We change our perception of problems. We no longer see them as a collection of equally relevant bits, but as a complete and unique whole where only certain bits are relevant.
The model was applied with great success in more industries like aviation or healthcare. Applying it in software testing could enable us to grow more skilled and performant testing professionals. Let us see how we can take our testing skills to the next level.

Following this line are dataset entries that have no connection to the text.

(** * gooddata-typings: the narrowing predicates and the event-name accessor

    The library is a schema package; its only executable code is a family of
    type guards ([AFM], [VisualizationObject], the embedding protocol of the
    insight editor and of the dashboards) and [getEventType].  This file
    embeds that code over a small model of JavaScript values and proves what
    the guards do on every input.

    Layout: the value model and the operators the guards use; the guards,
    one module per TypeScript namespace; tables naming the guards; theorems. *)

From Stdlib Require Import List String Bool ZArith.
From Stdlib Require Import SpecFloat DecimalString.
Import ListNotations.
Local Open Scope string_scope.
Local Open Scope list_scope.

(* ================================================================== *)
(** ** JavaScript values *)
(* ================================================================== *)

(** The values a guard can be handed: what a JSON document or a structured
    clone of a [postMessage] payload holds, and [undefined].  An object is
    the list of its own enumerable properties in insertion order; a lookup
    takes the first entry of a key.  Numbers are IEEE 754 doubles, in the
    standard library's specification of them.  Functions, symbols and
    accessors are not values of this model. *)
#[warnings="-register-all"] Inductive JsValue : Type :=
| JUndefined
| JNull
| JBool (b : bool)
| JNum (n : spec_float)
| JStr (s : string)
| JArr (elems : list JsValue)
| JObj (props : list (string * JsValue)).

Definition Props : Type := list (string * JsValue).

(** The one exception the guards can meet: reading a property of [null] or
    [undefined]. *)
Inductive JsError : Type :=
| TypeError.

(** Outcome of evaluating an expression: a value, or a raised exception. *)
Inductive result (A : Type) : Type :=
| Ok (a : A)
| Throw (e : JsError).

Arguments Ok {A} a.
Arguments Throw {A} e.

Definition bind {A B : Type} (r : result A) (k : A -> result B) : result B :=
  match r with
  | Ok a => k a
  | Throw e => Throw e
  end.

Notation "x <- e ;; k" := (bind e (fun x => k))
  (at level 61, e at next level, right associativity).

(** ** Operators *)

(** [ToBoolean]: the falsy values are [undefined], [null], [false], [+0],
    [-0], [NaN] and the empty string. *)
Definition truthy (v : JsValue) : bool :=
  match v with
  | JUndefined | JNull => false
  | JBool b => b
  | JNum (S754_zero _) | JNum S754_nan => false
  | JNum _ => true
  | JStr s => negb (String.eqb s "")
  | JArr _ | JObj _ => true
  end.

(** [!!v] *)
Definition toBoolean (v : JsValue) : bool := truthy v.

(** [v === undefined] and [v !== undefined] *)
Definition isUndefined (v : JsValue) : bool :=
  match v with
  | JUndefined => true
  | _ => false
  end.

Definition notUndefined (v : JsValue) : bool := negb (isUndefined v).

(** [v === s] for a string literal [s]: no coercion, so only a string
    value with the same characters is equal. *)
Definition strictEqualsString (v : JsValue) (s : string) : bool :=
  match v with
  | JStr t => String.eqb t s
  | _ => false
  end.

(** [a || b] on values *)
Definition orElse (a b : JsValue) : JsValue :=
  if truthy a then a else b.

Fixpoint lookup (k : string) (ps : Props) : option JsValue :=
  match ps with
  | [] => None
  | (k', v) :: rest => if String.eqb k' k then Some v else lookup k rest
  end.

(** A canonical array index: decimal digits with no leading zero. *)
Definition arrayIndex (k : string) : option nat :=
  match NilEmpty.uint_of_string k with
  | Some u =>
      let n := Nat.of_uint u in
      if String.eqb (NilEmpty.string_of_uint (Nat.to_uint n)) k
      then Some n else None
  | None => None
  end.

(** The double nearest to an integer (binary64: 53 bits of precision,
    exponents below 1024). *)
Definition number (z : Z) : spec_float :=
  binary_normalize 53 1024 z 0 false.

Definition numberOfNat (n : nat) : spec_float :=
  number (Z.of_nat n).

(** [v.k] / [v[k]]: the own property [k] of [v].  [null] and [undefined]
    have no properties and reading one raises; a missing property reads as
    [undefined]; booleans and numbers have no own properties; strings and
    arrays have their indices and [length].  Members inherited from the
    built-in prototypes are functions and are not modelled; no key read by
    this library names one. *)
Definition getProp (v : JsValue) (k : string) : result JsValue :=
  match v with
  | JUndefined | JNull => Throw TypeError
  | JBool _ | JNum _ => Ok JUndefined
  | JStr s =>
      if String.eqb k "length" then Ok (JNum (numberOfNat (String.length s)))
      else match arrayIndex k with
           | Some i =>
               match String.get i s with
               | Some c => Ok (JStr (String c EmptyString))
               | None => Ok JUndefined
               end
           | None => Ok JUndefined
           end
  | JArr elems =>
      if String.eqb k "length" then Ok (JNum (numberOfNat (List.length elems)))
      else match arrayIndex k with
           | Some i => Ok (nth i elems JUndefined)
           | None => Ok JUndefined
           end
  | JObj props =>
      match lookup k props with
      | Some w => Ok w
      | None => Ok JUndefined
      end
  end.

(** Modelled from the spec: [isEmpty] is imported from lodash
    ([import isEmpty = require('lodash/isEmpty')]) and its body is not in
    the sources.  The spec's "non-empty" is "has at least one declared
    property"; nullish values are empty.  On the remaining values the
    definition follows lodash's documentation: array-likes (arrays,
    strings) are empty when their length is 0, and any other value is empty
    when it has no own enumerable string-keyed property, which makes every
    boolean and number empty. *)
Definition isEmpty (v : JsValue) : bool :=
  match v with
  | JUndefined | JNull => true
  | JBool _ | JNum _ => true
  | JStr s => String.eqb s ""
  | JArr elems => match elems with [] => true | _ => false end
  | JObj props => match props with [] => true | _ => false end
  end.

(** Destructuring one level of an object pattern with a default,
    [{ k: pattern = dflt } = v]: the source must be object-coercible, the
    property is read, and the default replaces [undefined] only. *)
Definition destructure (v : JsValue) (k : string) (dflt : JsValue) : result JsValue :=
  w <- getProp v k ;;
  Ok (if isUndefined w then dflt else w).

(** [a && b] and [a || b] on boolean-valued expressions: the right operand
    is evaluated only when the left one does not decide. *)
Definition andAlso (a : result bool) (b : result bool) : result bool :=
  x <- a ;; if x then b else Ok false.

Definition orElseB (a : result bool) (b : result bool) : result bool :=
  x <- a ;; if x then Ok true else b.

(** [v.k !== undefined], the right operand of the [VisualizationObject]
    guards. *)
Definition definedIn (v : JsValue) (k : string) : result bool :=
  w <- getProp v k ;; Ok (notUndefined w).

(* ================================================================== *)
(** ** index.ts: namespace AFM *)
(* ================================================================== *)

Module AFM.

Definition isObjectUriQualifier (qualifier : JsValue) : result bool :=
  uri <- getProp qualifier "uri" ;; Ok (toBoolean uri).

Definition isSimpleMeasureDefinition (definition : JsValue) : result bool :=
  measure <- getProp definition "measure" ;; Ok (toBoolean measure).

Definition isPopMeasureDefinition (definition : JsValue) : result bool :=
  popMeasure <- getProp definition "popMeasure" ;; Ok (toBoolean popMeasure).

Definition isAttributeSortItem (sortItem : JsValue) : result bool :=
  item <- getProp sortItem "attributeSortItem" ;; Ok (toBoolean item).

Definition isMeasureSortItem (sortItem : JsValue) : result bool :=
  item <- getProp sortItem "measureSortItem" ;; Ok (toBoolean item).

Definition isMeasureLocatorItem (locator : JsValue) : result bool :=
  item <- getProp locator "measureLocatorItem" ;; Ok (toBoolean item).

Definition isPositiveAttributeFilter (filter : JsValue) : result bool :=
  f <- getProp filter "positiveAttributeFilter" ;; Ok (toBoolean f).

Definition isNegativeAttributeFilter (filter : JsValue) : result bool :=
  f <- getProp filter "negativeAttributeFilter" ;; Ok (toBoolean f).

(** Every guard of the namespace with the marker field it reads. *)
Definition guards : list (string * (JsValue -> result bool)) :=
  [ ("uri", isObjectUriQualifier);
    ("measure", isSimpleMeasureDefinition);
    ("popMeasure", isPopMeasureDefinition);
    ("attributeSortItem", isAttributeSortItem);
    ("measureSortItem", isMeasureSortItem);
    ("measureLocatorItem", isMeasureLocatorItem);
    ("positiveAttributeFilter", isPositiveAttributeFilter);
    ("negativeAttributeFilter", isNegativeAttributeFilter) ].

End AFM.

(* ================================================================== *)
(** ** VisualizationObject.ts: namespace VisualizationObject *)
(* ================================================================== *)

Module VisualizationObject.

Definition isMeasure (bucketItem : JsValue) : result bool :=
  andAlso (Ok (negb (isEmpty bucketItem))) (definedIn bucketItem "measure").

Definition isVisualizationAttribute (bucketItem : JsValue) : result bool :=
  andAlso (Ok (negb (isEmpty bucketItem)))
          (definedIn bucketItem "visualizationAttribute").

Definition isMeasureDefinition (definition : JsValue) : result bool :=
  andAlso (Ok (negb (isEmpty definition)))
          (definedIn definition "measureDefinition").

First, it is important to be aware of the level of the testing skill we have. Studies showed that people who are not very skilled in a certain area tend to think that they are quite experts in it. This lack of accurate self-assessment is known as the condition of being unskilled and unaware of it. This symptom is a big problem in software testing, because many testers and managers are not aware that better methods and practices even exist. As Aristotle said "The more you know, the more you know you don't know". So, in order to increase our self-awareness we have to improve our skill level. The simple knowledge of the Dreyfus model can increase our self-assessment abilities and can help us reach for the next level.
Second, leveling up takes patience, hard work and a lot of practice. According to some researchers it takes up to 10 years or about 10 000 hours of practice for a person to reach expertise in a complex skill. In conclusion, patience is essential, but not enough. Deliberate practice is the key to expertise and it can be realized by applying the following steps:
A well-defined task needs to be chosen. The task has to be difficult but doable.
The environment should provide feedback that we can act on.
Last, but not least, we have to accept and embrace responsibility for our development. It is essential for testers to not only "follow orders", but to also challenge the requirements and constantly provide feedback to software architects, developers and project stakeholders.
When putting the model to practice, we have to keep in mind that there is no golden rule that can be applied to every person. Each individual is different and has different needs depending on what level they are on. One's needs of learning and personal growth are also changing over time, as people are progressing with their skill set levels. Also, if we are working in a team, besides having self-awareness about our own skills, it is also essential to acknowledge and take into account the skill levels of other team members.
The ones for whom testing is a new skill and are thinking about learning it should consider the following phases that are necessary for acquiring a new skill:
First, a person has to imitate existing practice, follow receipts, and then slowly assimilate the knowledge and experience. Finally, one can go beyond imitation and innovate. During these phases, especially in the first one, it is really important to have a more experienced mentor who can guide us and can provide constant feedback.
We can see that the above model proves that each individual skill has to be considered and developed separately. In the software industry, if we want high quality products, we should recognize the importance of testing as an independent skill and we should train highly-skilled testing professionals. It is very important to grow people to the competent level as soon as possible so they may become independent and start seeing their actions in terms of long-term goals.
For organizations, it is essential to identify their proficient and expert employees, provide them the right environment and reward them. Testing experts must be able to continue to test if they want to and find a meaningful and rewarding career there, instead of going towards management or other higher positions just for a higher-pay scale.
In conclusion, there are no shortcuts to becoming an expert in a certain skill. We cannot skip levels. It takes hard work and practice. The Dreyfus model of skill acquisition can be a real useful approach in skill development, if applied correctly. We should use it as a tool to identify the level we are on, so we can start pushing our boundaries further.